Gomez E A, Jurado M H, Cambon N
Medical Sciences Faculty, Institute of Biomedicine, Catholic University, P.O. Box 593 04 4671, Guayaquil, Ecuador.
Acta Trop. 2003 Dec;89(1):47-53. doi: 10.1016/j.actatropica.2003.09.003.
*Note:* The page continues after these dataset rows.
(** One event is taken out of the heap and activated. *)
Lemma timed_out_step now e v l w w1 w2 w' xs xs1 xs' :
  queues_ok w xs -> events w !! e = Some v -> head xs = Some e -> tv_le (ev_timeout v) now ->
  deleted e v w w1 xs xs1 -> (∀ v1, events w1 !! e = Some v1 -> activated e v1 EV_TIMEOUT w1 w2) ->
  timed_out now l w2 w' xs1 xs' -> timed_out now (e :: l) w w' xs xs'.
Proof.
  intros Hq Hv Hhd Hdue [Dt Df Dh Di Da _] Hac [Ts Tso Td Tl Ta Tq Tn To].
  destruct (touched_lookup _ _ _ _ Dt Hv) as (v1 & Hv1 & Hr1). destruct (Hac v1 Hv1) as [(i & n & He2) Ao (q0 & Hq0 & Aq) _ Ai _ _].
  assert (Ho : others e w w2) by (eapply others_trans; [by apply touched_others|done]).
  assert (Hnd : NoDup xs) by apply (qo_nodup _ _ Hq QT). assert (Hin : e ∈ xs) by (destruct xs; [done|injection Hhd as ->; by left]).
  assert (Hel : e ∉ l). { intros Hx. assert (Hx1 : e ∈ xs1) by (rewrite Ts; apply elem_of_app; by left). rewrite Dh in Hx1. by apply elem_of_drop in Hx1 as [_ ?]. }
  assert (Hex : e ∉ xs'). { intros Hx. assert (Hx1 : e ∈ xs1) by (rewrite Ts; apply elem_of_app; by right). rewrite Dh in Hx1. by apply elem_of_drop in Hx1 as [_ ?]. }
  assert (Hkey : ∀ x, x ∈ l ++ xs' -> key w2 x = key w x ∧ pri w2 x = pri w x).
  { intros x Hx. apply (others_key e); [done|]. intros ->. by apply elem_of_app in Hx as []. }
  assert (Hpri : pri w e = ev_pri v1) by (rewrite /pri Hv /=; by rewrite Hr1).
  assert (He' : option_Forall2 but_idx (events w2 !! e) (events w' !! e)) by by apply To.
  assert (Hxs : xs ≡ₚ e :: xs1). { rewrite Dh. destruct xs as [|x xs0]; [done|]. injection Hhd as ->. apply NoDup_cons in Hnd as [Hn _]. by rewrite drop_cons. }
  assert (Hfl : ∀ q, flagged w' q e <-> flagged w2 q e) by (intros q; by apply but_idx_flagged).
  assert (Hf2 : ∀ q, q ≠ QA -> ~ flagged w2 q e).
  { intros q Hne Hf. rewrite (flagged_on _ _ _ _ He2) in Hf. cbn in Hf. rewrite on_flag_to in Hf. case_decide; [done|].
    apply (Df q). by exists v1. }
  split.
  - by rewrite Hxs Ts.
  - constructor; [eapply sorted_key; [|exact Tso]; intros x Hx; by apply Hkey, elem_of_app; left|].
    apply Forall_forall. intros x Hx. apply (proj1 (Forall_forall _ _) (heap_min w xs e (hw_order _ _ _ (qo_heap _ _ Hq)) ltac:(by destruct xs))).
    rewrite Hxs Ts. right. by apply elem_of_app; left.
  - constructor; [by rewrite /key Hv|]. apply Forall_forall. intros x Hx. destruct (Hkey x) as [<- _].
    { apply elem_of_app. by left. } by apply (proj1 (Forall_forall _ _) Td).
  - apply Forall_forall. intros x Hx. destruct (Hkey x) as [<- _].
    { apply elem_of_app. by right. } by apply (proj1 (Forall_forall _ _) Tl).
  - intros x Hx. apply elem_of_cons in Hx as [->|Hx].
    + rewrite !Hfl. split_and!; [|by apply Hf2|by apply Hf2|].
      * rewrite (flagged_on _ _ _ _ He2). cbn. rewrite on_flag_to. by case_decide.
      * rewrite He2 in He'. inversion He' as [? v' Hb Hl1 Hl2|]; subst. exists v, v'. split_and!; [done|done| |].
        -- by rewrite (but_idx_eq _ _ Hb).
        -- by rewrite (but_idx_eq _ _ Hb) Hr1.
    + destruct (Ta x Hx) as (? & ? & ? & u & v' & Hu & Hv' & ? & Hcb). split_and!; try done.
      specialize (Ho x ltac:(by intros ->)). rewrite Hu in Ho. inversion Ho as [u0 ? Hb Hl1 Hl2|]; subst. exists u0, v'.
      split_and!; try done. by rewrite Hcb (but_idx_eq _ _ Hb).
  - intros p q Hp. rewrite filter_drop. set (p0 := Z.to_nat (ev_pri v1)).
    assert (Hq1 : activequeues (base w1) !! p = Some (drop_event e q)) by by rewrite Da list_lookup_fmap Hp.
    assert (Hpl : filter (fun x => pri w2 x = Z.of_nat p) l = filter (fun x => pri w x = Z.of_nat p) l).
    { apply list_filter_iff'. intros x Hx. destruct (Hkey x) as [_ ->]; [apply elem_of_app; by left|done]. }
    assert (Hpos : 0 <= ev_pri v1). { destruct (qo_flags _ _ Hq _ _ Hv) as [_ _ Hp1]. rewrite Hr1. cbn. lia. }
    rewrite filter_cons Hpri. destruct (decide (p = p0)) as [Hpp|Hne].
    + case_decide as Hd; [|exfalso; apply Hd; rewrite Hpp /p0; lia]. rewrite Hpp in Hq1. rewrite Hq0 in Hq1. injection Hq1 as ->.
      rewrite (Tq p (drop_event e q ++ [e])); [|rewrite Aq Hpp list_lookup_insert_eq; [done|by eapply lookup_lt_Some]].
      f_equal. rewrite Hpl filter_app filter_cons_True // -app_assoc. done.
    + case_decide as Hd; [exfalso; apply Hne; rewrite /p0 Hd; lia|]. rewrite (Tq p (drop_event e q)); [by rewrite Hpl|].
      rewrite Aq list_lookup_insert_ne //.
  - by rewrite Tn Aq length_insert Da length_fmap.
  - intros x [Hne Hx]%not_elem_of_cons. specialize (To x Hx). specialize (Ho x Hne).
    inversion Ho as [u1 u2 Hb Hu1 Hu2|Hu1 Hu2]; rewrite -Hu2 in To; inversion To; constructor. by etrans.
Qed.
The combination of artesunate and mefloquine is one of the most effective treatments against multidrug-resistant falciparum malaria. Experience in children is however limited. The objective of this study was to compare the efficacy and safety of two artesunate/mefloquine combinations with artesunate monotherapy in Ecuadorian children. A total of 150 children with an age between 2 and 12 years, confirmed to have uncomplicated falciparum malaria, were randomly selected and divided in three treatment groups of 50 patients each. Group 1 received 50 mg rectal capsules alone (40 mg/kg total dose) administered over 6 days. Group 2 received 50 mg rectal capsules (30 mg/kg total dose) for 3 days combined with mefloquine (20 mg/kg total dose) on day 1. Group 3 was treated with 50 mg rectal capsules (30 mg/kg total dose) for 3 days, combined with mefloquine on days 1 and 3 (15-17 mg/kg total dose). Patients were continuously followed up and controlled by clinical and laboratory examinations for 7 days as well as on days 14, 21 and 28. An additional parasite examination was performed at 2 months following therapy. Clearance of parasitaemia was comparable between treatment groups. These were 9.2, 9.2 and 8.3 h for Groups 1, 2 and 3, respectively. Cure rates at day 28 were 76, 96 and 94% and after 2 months 60, 88 and 80%, respectively. There were no adverse events (AEs) reported during the study. Vital signs and laboratory examinations revealed no changes of clinical relevance. It can be concluded that the combination of artesunate rectal capsules with mefloquine is effective and safe. Starting concomitant administration already on day 1 is well tolerated. This combination significantly reduces the incidence of recrudescence compared to artesunate monotherapy. Comparing the two tested artesunate/mefloquine regimens, a total mefloquine dose of 20 mg/kg seems to be more effective compared to a total dose of 15-17 mg/kg. Further studies seem to be warranted.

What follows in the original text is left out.